= WORK REQUIRED =
Nothing outside the stretch is wanted. Repeat exactly the lines of the listing below from the one that contains "src/users.c: the three" through the one that contains "into the virtual", both ends included.

= MATERIAL FOR THIS EXERCISE =

(* ===== verification/Users.v ===== *)
(** * Users, groups and the permission table

    src/users.c: the three tables, the session and the access check, with one
    definition per function.  Messages to the console are left out; the calls
    into the virtual filesystem are those of its model.  A string of the source
    stored in an array is the bytes before its NUL; [strncpy] is the kernel's
    own (src/string.c), which stores at most [n - 1] bytes and a NUL. *)
From S2P Require Import Prelude Paths Heap Vfs.

Definition MAX_USERS : Z := 32.
Definition MAX_GROUPS : Z := 32.
Definition MAX_USERNAME_LEN : Z := 32.
Definition MAX_GROUP_NAME_LEN : Z := 32.
Definition MAX_HOME_LEN : Z := 128.
Definition MAX_SHELL_LEN : Z := 64.
Definition MAX_GROUP_MEMBERS : Z := 16.
Definition MAX_PERM_ENTRIES : Z := 256.
Definition MAX_PERM_PATH : Z := 256.
Definition UID_ROOT : Z := 0.
Definition GID_ROOT : Z := 0.

(** Octal 0400 down to 0001. *)
Definition PERM_UR : Z := 0x100.
Definition PERM_UW : Z := 0x80.
Definition PERM_UX : Z := 0x40.
Definition PERM_GR : Z := 0x20.
Definition PERM_GW : Z := 0x10.
Definition PERM_GX : Z := 8.
Definition PERM_OR : Z := 4.
Definition PERM_OW : Z := 2.
Definition PERM_OX : Z := 1.
Definition PERM_DEFAULT_FILE : Z := Z.lor (Z.lor (Z.lor PERM_UR PERM_UW) PERM_GR) PERM_OR.
Definition ACCESS_READ : Z := 4.
Definition ACCESS_WRITE : Z := 2.
Definition ACCESS_EXEC : Z := 1.

Record user_t := mk_user {
  u_uid : Z; u_gid : Z; u_name : cstr; u_hash : Z; u_home : cstr; u_shell : cstr; u_active : bool }.
(** [g_members] is the first [member_count] entries of the array. *)
Record group_t := mk_group { g_gid : Z; g_name : cstr; g_members : list Z; g_active : bool }.
Record perm_t := mk_perm { p_path : cstr; p_uid : Z; p_gid : Z; p_mode : Z; p_active : bool }.

Definition zero_user : user_t := mk_user 0 0 [] 0 [] [] false.
Definition zero_group : group_t := mk_group 0 [] [] false.
Definition zero_perm : perm_t := mk_perm [] 0 0 0 false.
#[global] Instance user_inhabited : Inhabited user_t := populate zero_user.
#[global] Instance group_inhabited : Inhabited group_t := populate zero_group.
#[global] Instance perm_inhabited : Inhabited perm_t := populate zero_perm.

Record accounts := mk_accounts {
  users : list user_t;
  groups : list group_t;
  perms : list perm_t;
  current_uid : Z;
  current_gid : Z;
  logged_in : bool;
}.
Definition set_users (l : list user_t) (a : accounts) : accounts :=
  mk_accounts l (groups a) (perms a) (current_uid a) (current_gid a) (logged_in a).
Definition set_groups (l : list group_t) (a : accounts) : accounts :=
  mk_accounts (users a) l (perms a) (current_uid a) (current_gid a) (logged_in a).
Definition set_perms (l : list perm_t) (a : accounts) : accounts :=
  mk_accounts (users a) (groups a) l (current_uid a) (current_gid a) (logged_in a).
Definition set_session (uid gid : Z) (a : accounts) : accounts := mk_accounts (users a) (groups a) (perms a) uid gid true.

(** The tables after [memset]; root is implicit at boot. *)
Definition zero_accounts : accounts :=
  mk_accounts (replicate (Z.to_nat MAX_USERS) zero_user) (replicate (Z.to_nat MAX_GROUPS) zero_group)
    (replicate (Z.to_nat MAX_PERM_ENTRIES) zero_perm) UID_ROOT GID_ROOT true.

(** ** Utility *)

Definition password_hash (password : cstr) : Z := foldl (fun h c => u32 (u32 (Z.shiftl h 5) + h + u8 c)) 5381 password.

Definition mode_char (mode bit c : Z) : Z := if has mode bit then c else 45.
Definition perm_mode_to_string (mode : Z) : cstr :=
  [mode_char mode PERM_UR 114; mode_char mode PERM_UW 119; mode_char mode PERM_UX 120;
   mode_char mode PERM_GR 114; mode_char mode PERM_GW 119; mode_char mode PERM_GX 120;
   mode_char mode PERM_OR 114; mode_char mode PERM_OW 119; mode_char mode PERM_OX 120].

Definition next_uid (a : accounts) : Z :=
  foldl (fun m u => if u_active u && (m <=? u_uid u) then u_uid u +32 1 else m) 0 (users a).
Definition next_gid (a : accounts) : Z :=
  foldl (fun m g => if g_active g && (m <=? g_gid g) then g_gid g +32 1 else m) 0 (groups a).

(** ** Users *)

Definition found (o : option Z) : bool := match o with Some _ => true | None => false end.

Definition user_at (a : accounts) (i : Z) : user_t := zget (users a) i.
Definition user_find_by_name (username : option cstr) (a : accounts) : option Z :=
  match username with
  | None => None
  | Some n => zfind (Z.to_nat MAX_USERS) 0 (fun i => u_active (user_at a i) && bytes_eqb (u_name (user_at a i)) n)
  end.
Definition user_find_by_uid (uid : Z) (a : accounts) : option Z :=
  zfind (Z.to_nat MAX_USERS) 0 (fun i => u_active (user_at a i) && (u_uid (user_at a i) =? uid)).
Definition free_user (a : accounts) : option Z := zfind (Z.to_nat MAX_USERS) 0 (fun i => negb (u_active (user_at a i))).

Definition zeus : cstr := bytes_of "zeus".
Definition new_user (username password : cstr) (uid gid : Z) (home shell : option cstr) : user_t :=
  mk_user uid gid (kstrncpy username (MAX_USERNAME_LEN - 1)) (password_hash password)
    (kstrncpy (default [47] home) (MAX_HOME_LEN - 1)) (kstrncpy (default zeus shell) (MAX_SHELL_LEN - 1)) true.

Definition user_add (username password : option cstr) (uid gid : Z) (home shell : option cstr) (a : accounts) : Z * accounts :=
  match username, password with
  | Some n, Some p =>
      if found (user_find_by_name username a) then (-1, a)
      else if found (user_find_by_uid uid a) then (-1, a)
      else match free_user a with
           | Some i => (0, set_users (zset (users a) i (new_user n p uid gid home shell)) a)
           | None => (-1, a)
           end
  | _, _ => (-1, a)
  end.

Definition deactivate_user (u : user_t) : user_t :=
  mk_user (u_uid u) (u_gid u) (u_name u) (u_hash u) (u_home u) (u_shell u) false.
Definition root_name : cstr := bytes_of "root".
Definition user_remove (username : option cstr) (a : accounts) : Z * accounts :=
  match username with
  | None => (-1, a)
  | Some n =>
      if bytes_eqb n root_name then (-1, a)
      else match user_find_by_name username a with
           | None => (-1, a)
           | Some i => (0, set_users (zset (users a) i (deactivate_user (user_at a i))) a)
           end
  end.

Definition set_hash (h : Z) (u : user_t) : user_t :=
  mk_user (u_uid u) (u_gid u) (u_name u) h (u_home u) (u_shell u) (u_active u).
Definition user_set_password (username : option cstr) (password : cstr) (a : accounts) : Z * accounts :=
  match user_find_by_name username a with
  | None => (-1, a)
  | Some i => (0, set_users (zset (users a) i (set_hash (password_hash password) (user_at a i))) a)
  end.
Definition user_check_password (username : option cstr) (password : cstr) (a : accounts) : bool :=
  match user_find_by_name username a with
  | None => false
  | Some i => u_hash (user_at a i) =? password_hash password
  end.
Definition user_count (a : accounts) : Z := zcount (Z.to_nat MAX_USERS) (fun i => u_active (user_at a i)).
(** What [user_list] returns. *)
Definition user_list (a : accounts) : Z := user_count a.

(** ** Groups *)

Definition group_at (a : accounts) (i : Z) : group_t := zget (groups a) i.
Definition group_find_by_name (name : option cstr) (a : accounts) : option Z :=
  match name with
  | None => None
  | Some n => zfind (Z.to_nat MAX_GROUPS) 0 (fun i => g_active (group_at a i) && bytes_eqb (g_name (group_at a i)) n)
  end.
Definition group_find_by_gid (gid : Z) (a : accounts) : option Z :=
  zfind (Z.to_nat MAX_GROUPS) 0 (fun i => g_active (group_at a i) && (g_gid (group_at a i) =? gid)).
Definition free_group (a : accounts) : option Z := zfind (Z.to_nat MAX_GROUPS) 0 (fun i => negb (g_active (group_at a i))).

Definition group_add (name : option cstr) (gid : Z) (a : accounts) : Z * accounts :=
  match name with
  | None => (-1, a)
  | Some n =>
      if found (group_find_by_name name a) then (-1, a)
      else match free_group a with
           | Some i => (0, set_groups (zset (groups a) i (mk_group gid (kstrncpy n (MAX_GROUP_NAME_LEN - 1)) [] true)) a)
           | None => (-1, a)
           end
  end.
Definition group_remove (name : option cstr) (a : accounts) : Z * accounts :=
  match name with
  | None => (-1, a)
  | Some n =>
      if bytes_eqb n root_name then (-1, a)
      else match group_find_by_name name a with
           | None => (-1, a)
           | Some i =>
               let g := group_at a i in
               (0, set_groups (zset (groups a) i (mk_group (g_gid g) (g_name g) (g_members g) false)) a)
           end
  end.

Definition set_members (l : list Z) (g : group_t) : group_t := mk_group (g_gid g) (g_name g) l (g_active g).
Definition is_member (g : group_t) (uid : Z) : bool := existsb (fun m => m =? uid) (g_members g).
Definition group_add_member (group_name : option cstr) (uid : Z) (a : accounts) : Z * accounts :=
  match group_find_by_name group_name a with
  | None => (-1, a)
  | Some i =>
      let g := group_at a i in
      if is_member g uid then (0, a)
      else if MAX_GROUP_MEMBERS <=? zlen (g_members g) then (-1, a)
      else (0, set_groups (zset (groups a) i (set_members (g_members g ++ [uid]) g)) a)
  end.
(** The first occurrence goes, what follows moves down. *)
Fixpoint drop_member (l : list Z) (uid : Z) : list Z :=
  match l with
  | [] => []
  | m :: l => if m =? uid then l else m :: drop_member l uid
  end.
Definition group_remove_member (group_name : option cstr) (uid : Z) (a : accounts) : Z * accounts :=
  match group_find_by_name group_name a with
  | None => (-1, a)
  | Some i =>
      let g := group_at a i in
      if is_member g uid then (0, set_groups (zset (groups a) i (set_members (drop_member (g_members g) uid) g)) a)
      else (-1, a)
  end.
Definition group_is_member (gid uid : Z) (a : accounts) : bool :=
  match group_find_by_gid gid a with
  | None => false
  | Some i => is_member (group_at a i) uid
  end.
Definition group_count (a : accounts) : Z := zcount (Z.to_nat MAX_GROUPS) (fun i => g_active (group_at a i)).
(** What [group_list] returns. *)
Definition group_list (a : accounts) : Z := group_count a.

(** ** Session *)

Definition user_login (username password : option cstr) (a : accounts) : Z * accounts :=
  match username, password with
  | Some _, Some p =>
      if negb (user_check_password username p a) then (-1, a)
      else match user_find_by_name username a with
           | Some i => (0, set_session (u_uid (user_at a i)) (u_gid (user_at a i)) a)
           | None => (-1, a)
           end
  | _, _ => (-1, a)
  end.
Definition user_logout (a : accounts) : accounts := set_session UID_ROOT GID_ROOT a.
Definition user_current_uid (a : accounts) : Z := current_uid a.
Definition user_current_gid (a : accounts) : Z := current_gid a.
Definition user_current_name (a : accounts) : cstr :=
  match user_find_by_uid (current_uid a) a with
  | Some i => u_name (user_at a i)
  | None => bytes_of "unknown"
  end.
Definition user_is_root (a : accounts) : bool := current_uid a =? UID_ROOT.

(** ** The permission table *)

Definition perm_at (a : accounts) (i : Z) : perm_t := zget (perms a) i.
Definition perm_find (path : option cstr) (a : accounts) : option Z :=
  match path with
  | None => None
  | Some p => zfind (Z.to_nat MAX_PERM_ENTRIES) 0 (fun i => p_active (perm_at a i) && bytes_eqb (p_path (perm_at a i)) p)
  end.
Definition free_perm (a : accounts) : option Z := zfind (Z.to_nat MAX_PERM_ENTRIES) 0 (fun i => negb (p_active (perm_at a i))).

Definition perm_set (path : option cstr) (uid gid mode : Z) (a : accounts) : Z * accounts :=
  match path with
  | None => (-1, a)
  | Some p =>
      match perm_find path a with
      | Some i => (0, set_perms (zset (perms a) i (mk_perm (p_path (perm_at a i)) uid gid mode true)) a)
      | None =>
          match free_perm a with
          | Some i => (0, set_perms (zset (perms a) i (mk_perm (kstrncpy p (MAX_PERM_PATH - 1)) uid gid mode true)) a)
          | None => (-1, a)
          end
      end
  end.

(** The result, and [*uid], [*gid] and [*mode]. *)
Definition perm_get (path : option cstr) (a : accounts) : Z * (Z * Z * Z) :=
  match perm_find path a with
  | None => (-1, (UID_ROOT, GID_ROOT, PERM_DEFAULT_FILE))
  | Some i => (0, (p_uid (perm_at a i), p_gid (perm_at a i), p_mode (perm_at a i)))
  end.

Definition deactivate (e : perm_t) : perm_t := mk_perm (p_path e) (p_uid e) (p_gid e) (p_mode e) false.
Definition perm_remove (path : option cstr) (a : accounts) : Z * accounts :=
  match perm_find path a with
  | None => (-1, a)
  | Some i => (0, set_perms (zset (perms a) i (deactivate (perm_at a i))) a)
  end.

(** [strncmp(p, dir, n) == 0 && (p\[n\] == 0 || p\[n\] == '/')], [n] the length
    of [dir]. *)
Definition under (dir p : cstr) : bool :=
  strncmp_eq p dir (length dir) && match zdrop (zlen dir) p with [] => true | c :: _ => c =? 47 end.

Definition forget_entry (dir : cstr) (e : perm_t) : perm_t :=
  if p_active e && under dir (p_path e) then deactivate e else e.
Definition perm_forget_tree (path : option cstr) (a : accounts) : accounts :=
  match path with
  | None | Some [] => a
  | Some p => set_perms (forget_entry p <$> perms a) a
  end.

Definition rename_perm (from to : cstr) (e : perm_t) : perm_t :=
  if p_active e && under from (p_path e) then
    let rest := zdrop (zlen from) (p_path e) in
    if MAX_PERM_PATH <=? zlen to + zlen rest then deactivate e
    else mk_perm (to ++ rest) (p_uid e) (p_gid e) (p_mode e) true
  else e.
Definition perm_rename_tree (from to : option cstr) (a : accounts) : accounts :=
  match from, to with
  | None, _ | _, None | Some [], _ | _, Some [] => a
  | Some f, Some t =>
      let a := perm_forget_tree to a in
      set_perms (rename_perm f t <$> perms a) a
  end.

Definition grant (file_mode r w x : Z) : Z :=
  Z.lor (Z.lor (if has file_mode r then ACCESS_READ else 0) (if has file_mode w then ACCESS_WRITE else 0))
    (if has file_mode x then ACCESS_EXEC else 0).
Definition perm_check_access (path : option cstr) (uid gid mode : Z) (a : accounts) : bool :=
  if uid =? UID_ROOT then true
  else
    let '(file_uid, file_gid, file_mode) := (perm_get path a).2 in
    let granted :=
      if uid =? file_uid then grant file_mode PERM_UR PERM_UW PERM_UX
      else if (gid =? file_gid) || group_is_member file_gid uid a then grant file_mode PERM_GR PERM_GW PERM_GX
      else grant file_mode PERM_OR PERM_OW PERM_OX in
    Z.land granted mode =? u16 mode.

Definition perm_chown (path : option cstr) (uid gid : Z) (a : accounts) : Z * accounts :=
  match path with
  | None => (-1, a)
  | Some _ =>
      if negb (user_is_root a) then (-1, a)
      else let '(_, _, mode) := (perm_get path a).2 in perm_set path uid gid mode a
  end.

Section chmod.
Context {W : Type} (ops_of : fskind -> vfs_fs_ops W).

(** The filesystem keeps the bits if it can. *)
Definition perm_chmod (path : option cstr) (mode : Z) (a : accounts) : st (W := W) (Z * accounts) :=
  match path with
  | None => mret (-1, a)
  | Some _ =>
      let '(file_uid, file_gid, _) := (perm_get path a).2 in
      if negb (user_is_root a) && negb (user_current_uid a =? file_uid) then mret (-1, a)
      else
        _ ← vfs_setattr ops_of path VFS_SA_MODE (Z.land mode 0xFFF) 0 0;
        mret (perm_set path file_uid file_gid mode a)
  end.
End chmod.

(** What the virtual filesystem tells the table. *)
Definition perm_note (a : accounts) (n : vnote) : accounts :=
  match n with
  | PermForgetTree p => perm_forget_tree (Some p) a
  | PermRenameTree from to => perm_rename_tree (Some from) (Some to) a
  | _ => a
  end.
Definition perm_notes (notes : list vnote) (a : accounts) : accounts := foldl perm_note a notes.
Lemma perm_get_abs p : perm_get (Some p) a = match perm_abs a p with
  | Some v => (0, v) | None => (-1, (UID_ROOT, GID_ROOT, PERM_DEFAULT_FILE)) end.
Proof using. unfold perm_get, perm_abs. by destruct (perm_find (Some p) a). Qed.

(** Replace entry [i]. *)
Lemma zset_ok i e : in_perms i -> (p_active e = true -> zlen (p_path e) < MAX_PERM_PATH /\ forall j, entry_for a (p_path e) j -> j = i) ->
  perms_ok (set_perms (zset (perms a) i e) a).
Proof using Ha.
  intros Hi He. split.
  - cbn. rewrite zlen_zset. apply Ha.
  - intros j k Hj Hk. rewrite !perm_at_zset by done. repeat case_decide; subst; intros A1 A2 E.
    + done.
    + symmetry. apply He; done.
    + apply He; done.
    + by apply (po_paths a Ha).
  - intros j Hj. rewrite perm_at_zset by done. case_decide; [intros; by apply He | by apply (po_short a Ha)].
Qed.
Lemma entry_for_zset i e p j : in_perms i ->
  entry_for (set_perms (zset (perms a) i e) a) p j <-> (j = i /\ p_active e = true /\ p_path e = p) \/ (j <> i /\ entry_for a p j).
Proof using Ha.
  intros Hi. unfold entry_for. split.
  - intros (Hj & Hr). rewrite perm_at_zset in Hr by done. case_decide; [by left | by right].
  - intros [(-> & ? & ?)|(Hne & Hj & ?)]; (split; [done|]); rewrite perm_at_zset by done; [by rewrite decide_True | by rewrite decide_False].
Qed.

(** An entry for [p] goes where there was one, or where none was. *)
Lemma abs_put i e : in_perms i -> p_active e = true -> zlen (p_path e) < MAX_PERM_PATH -> (forall j, entry_for a (p_path e) j -> j = i) ->
  (p_active (perm_at a i) = true -> p_path (perm_at a i) = p_path e) ->
  perms_ok (set_perms (zset (perms a) i e) a) /\
  forall q, perm_abs (set_perms (zset (perms a) i e) a) q = pm_set (p_path e) (entry_val e) (perm_abs a) q.
Proof using Ha.
  intros Hi He Hlen Hu Hold. assert (perms_ok (set_perms (zset (perms a) i e) a)) as Hok by (by apply zset_ok).
  split; [done|]. intros q. unfold pm_set. case_decide as Hq.
  - subst q. apply perm_abs_some; [done|]. exists i. rewrite entry_for_zset by done. split; [by left|].
    by rewrite perm_at_zset, decide_True.
  - apply perm_abs_eq; [done|]. intros v. rewrite perm_abs_some by done. apply exist_proper. intros j. rewrite entry_for_zset by done.
    split; intros [Hj Hv].
    + assert (j <> i) as Hne by (intros ->; destruct Hj as (_ & ? & <-); by apply Hq, Hold).
      split; [by right|]. rewrite perm_at_zset, decide_False by (done || apply Hj). done.
    + destruct Hj as [(-> & _ & E)|[Hne Hj]]; [congruence|]. split; [done|].
      rewrite perm_at_zset, decide_False in Hv by (done || apply Hj). done.
Qed.
Lemma abs_drop i e : in_perms i -> p_active e = false -> p_active (perm_at a i) = true ->
  perms_ok (set_perms (zset (perms a) i e) a) /\
  forall q, perm_abs (set_perms (zset (perms a) i e) a) q = pm_delete (p_path (perm_at a i)) (perm_abs a) q.
Proof using Ha.
  intros Hi He Hact. assert (perms_ok (set_perms (zset (perms a) i e) a)) as Hok by (apply zset_ok; congruence).
  split; [done|]. intros q. unfold pm_delete. case_decide as Hq.
  - apply perm_abs_none. intros j. rewrite entry_for_zset by done. intros [(_ & ? & _)|(Hne & Hj & Aj & Pj)]; [congruence|].
    apply Hne, (po_paths a Ha); congruence || done.
  - apply perm_abs_eq; [done|]. intros v. rewrite perm_abs_some by done. apply exist_proper. intros j. rewrite entry_for_zset by done.
    split; intros [Hj Hv].
    + assert (j <> i) as Hne by (intros ->; destruct Hj as (_ & _ & ?); congruence).
      split; [by right|]. rewrite perm_at_zset, decide_False by (done || apply Hj). done.
    + destruct Hj as [(_ & ? & _)|[Hne Hj]]; [congruence|]. split; [done|].
      rewrite perm_at_zset, decide_False in Hv by (done || apply Hj). done.
Qed.

Lemma free_perm_spec : match free_perm a with
  | Some i => in_perms i /\ p_active (perm_at a i) = false | None => forall i, in_perms i -> p_active (perm_at a i) = true end.
Proof using.
  unfold free_perm. pose proof (zfind_spec (Z.to_nat MAX_PERM_ENTRIES) 0 (fun i => negb (p_active (perm_at a i)))) as Hz.
  destruct (zfind _ _ _) as [i|].
  - destruct Hz as (Hi & Hact & _). apply negb_true_iff in Hact. split; [unfold in_perms; cbn in *; lia | done].
  - intros i Hi. apply negb_false_iff, Hz. unfold in_perms in Hi. cbn in *. lia.
Qed.

Lemma perm_set_spec (p : cstr) uid gid mode rc a' : zlen p < MAX_PERM_PATH - 1 -> perm_set (Some p) uid gid mode a = (rc, a') ->
  perms_ok a' /\
  (rc = 0 /\ (forall q, perm_abs a' q = pm_set p (uid, gid, mode) (perm_abs a) q) \/
   rc = -1 /\ a' = a /\ perm_abs a p = None /\ forall i, in_perms i -> p_active (perm_at a i) = true).
Proof using Ha.
  intros Hp. unfold perm_set. pose proof (perm_find_spec a p) as Hf. pose proof free_perm_spec as Hfree.
  destruct (perm_find (Some p) a) as [i|].
  - destruct Hf as (Hi & Hact & Epath). intros [= <- <-]. rewrite Epath.
    destruct (abs_put i (mk_perm p uid gid mode true)) as [Hok Hq]; [done | done | cbn; lia | | done |].
    + intros j (Hj & Aj & Ej). apply (po_paths a Ha); try done. by rewrite Ej, Epath.
    + split; [done|]. left. split; [done | exact Hq].
  - destruct (free_perm a) as [i|]; intros [= <- <-].
    + destruct Hfree as [Hi Hact]. unfold kstrncpy. rewrite (ztake_all _ p) by lia.
      destruct (abs_put i (mk_perm p uid gid mode true)) as [Hok Hq]; [done | done | cbn; lia | | congruence |].
      * intros j Hj. by destruct (Hf j).
      * split; [done|]. left. split; [done | exact Hq].
    + split; [done|]. right. split_and!; [done | done | by apply perm_abs_none | done].
Qed.
Lemma perm_remove_spec (p : cstr) rc a' : perm_remove (Some p) a = (rc, a') ->
  perms_ok a' /\ rc = (match perm_abs a p with Some _ => 0 | None => -1 end) /\ forall q, perm_abs a' q = pm_delete p (perm_abs a) q.
Proof using Ha.
  unfold perm_remove, perm_abs at 1. pose proof (perm_find_spec a p) as Hf. destruct (perm_find (Some p) a) as [i|]; intros [= <- <-].
  - destruct Hf as (Hi & Hact & <-). destruct (abs_drop i (deactivate (perm_at a i))) as [? ?]; done.
  - split_and!; [done | done |]. intros q. unfold pm_delete. case_decide; [subst; by apply perm_abs_none | done].
Qed.
(** ** Lines and their newline *)

Definition clean (f : cstr) : Prop := Forall (fun c => c <> 10 /\ c <> 0) f.
Lemma plain_clean delim f : plain delim f -> clean f.
Proof. intros Hf. eapply Forall_impl; [exact Hf|]. intros c (_ & ? & _ & ?). done. Qed.
Lemma clean_app f g : clean f -> clean g -> clean (f ++ g).
Proof. intros. by apply Forall_app. Qed.
Lemma clean_cons c f : c <> 10 -> c <> 0 -> clean f -> clean (c :: f).
Proof. intros. by constructor. Qed.
Lemma clean_udec v : clean (udec v).
Proof. apply (plain_clean 58), plain_dec; [|lia]. unfold u32. pose proof (Z.mod_pos_bound v (2 ^ 32) ltac:(lia)). lia. Qed.
Lemma clean_join ms : clean (join_members ms).
Proof.
  induction ms as [|m ms IH]; [constructor|]. cbn [join_members]. apply clean_app; [apply clean_udec|]. destruct ms; [constructor | by apply clean_cons].
Qed.
Create HintDb text.
#[export] Hint Resolve clean_app clean_udec clean_join : text.
#[export] Hint Extern 1 (clean (_ :: _)) => apply clean_cons; [lia | lia |] : text.
#[export] Hint Extern 1 (clean []) => constructor : text.

(** A first byte that is no line end, no newline or NUL before the last
    byte. *)
Definition line_shape (l : cstr) : Prop := exists c body, l = c :: body ++ [10] /\ clean (c :: body) /\ 13 <> c.
Lemma line_shape_intro (name : cstr) delim rest : name <> [] -> plain delim name -> clean rest -> line_shape (name ++ rest ++ [10]).
Proof.
  intros Hne Hp Hr. destruct name as [|c name]; [done|]. exists c, (name ++ rest). rewrite <- app_assoc. cbn [app]. split_and!; [done | |].
  - apply plain_clean in Hp. by apply (clean_app (c :: name)).
  - apply Forall_cons in Hp as [(_ & _ & ? & _) _]. congruence.
Qed.
Lemma user_shape u : user_plain u -> line_shape (user_line u).
Proof.
  intros [_ (Hn0 & Hn & _) _ (Ho & _) (_ & Hs & _)]. unfold user_line. apply plain_clean in Ho, Hs.
  replace (58 :: udec (u_hash u) ++ 58 :: udec (u_uid u) ++ 58 :: udec (u_gid u) ++ 58 :: u_home u ++ 58 :: u_shell u ++ [10])
    with ((58 :: udec (u_hash u) ++ 58 :: udec (u_uid u) ++ 58 :: udec (u_gid u) ++ 58 :: u_home u ++ 58 :: u_shell u) ++ [10])
    by (cbn [app]; repeat (rewrite <- app_assoc; cbn [app]); done).
  eapply line_shape_intro; [done | done | auto 12 with text].
Qed.
Lemma group_shape g : group_plain g -> line_shape (group_line g).
Proof.
  intros [_ (Hn0 & Hn & _) _ _]. unfold group_line.
  replace (58 :: udec (g_gid g) ++ 58 :: join_members (g_members g) ++ [10]) with ((58 :: udec (g_gid g) ++ 58 :: join_members (g_members g)) ++ [10])
    by (cbn [app]; repeat (rewrite <- app_assoc; cbn [app]); done).
  eapply line_shape_intro; [done | done | auto 8 with text].
Qed.
Lemma perm_shape e : perm_plain e -> line_shape (perm_line e).
Proof.
  intros [_ (Hn0 & Hn & _) _]. unfold perm_line.
  replace (58 :: udec (p_uid e) ++ 58 :: udec (p_gid e) ++ 58 :: udec (p_mode e) ++ [10])
    with ((58 :: udec (p_uid e) ++ 58 :: udec (p_gid e) ++ 58 :: udec (p_mode e)) ++ [10]) by (cbn [app]; repeat (rewrite <- app_assoc; cbn [app]); done).
  eapply line_shape_intro; [done | done | auto 12 with text].
Qed.
Lemma clean_not_in f : clean f -> (10 ∉ f) /\ (0 ∉ f).
Proof. intros Hf. unfold clean in Hf. rewrite Forall_forall in Hf. split; intros Hin; by apply Hf in Hin as [? ?]. Qed.

(** ** A file read back *)

Lemma load_text_evens {A} `{!Inhabited A} (parse : cstr -> option A * cstr) (line : A -> cstr) (ok : A -> Prop) max (l xs : list A) :
  (forall x rest, ok x -> parse (line x ++ rest) = (Some x, rest)) -> (forall x, ok x -> line_shape (line x)) ->
  Forall ok xs -> zlen (evens xs) <= max -> zlen l = max ->
  load_text parse max (concat (line <$> xs)) l = evens xs ++ zdrop (zlen (evens xs)) l.
Proof.
  intros Hp Hs Hok Hm Hl. unfold load_text.
  assert (0 ∉ concat (line <$> xs)) as Hnul.
  { clear Hm Hl. induction Hok as [|x xs Hx _ IH]; [apply not_elem_of_nil|]. cbn [fmap list_fmap concat]. apply not_elem_of_app. split; [|exact IH].
    destruct (Hs x Hx) as (c & body & -> & Hc & _). rewrite app_comm_cons. apply not_elem_of_app. split; [by apply clean_not_in|].
    intros H0%list_elem_of_singleton. done. }
  rewrite until_nul_id by done. rewrite (load_evens parse line ok max Hp).
  - exact (splice_at [] l (evens xs)).
  - intros x Hx. destruct (Hs x Hx) as (c & body & E & Hc & Hr). exists c, body. split_and!; [done | by apply clean_not_in | done].
  - done.
  - done.
  - lia.
  - lia.
  - lia.
Qed.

= RESULT =
    src/users.c: the three tables, the session and the access check, with one
    definition per function.  Messages to the console are left out; the calls
    into the virtual filesystem are those of its model.  A string of the source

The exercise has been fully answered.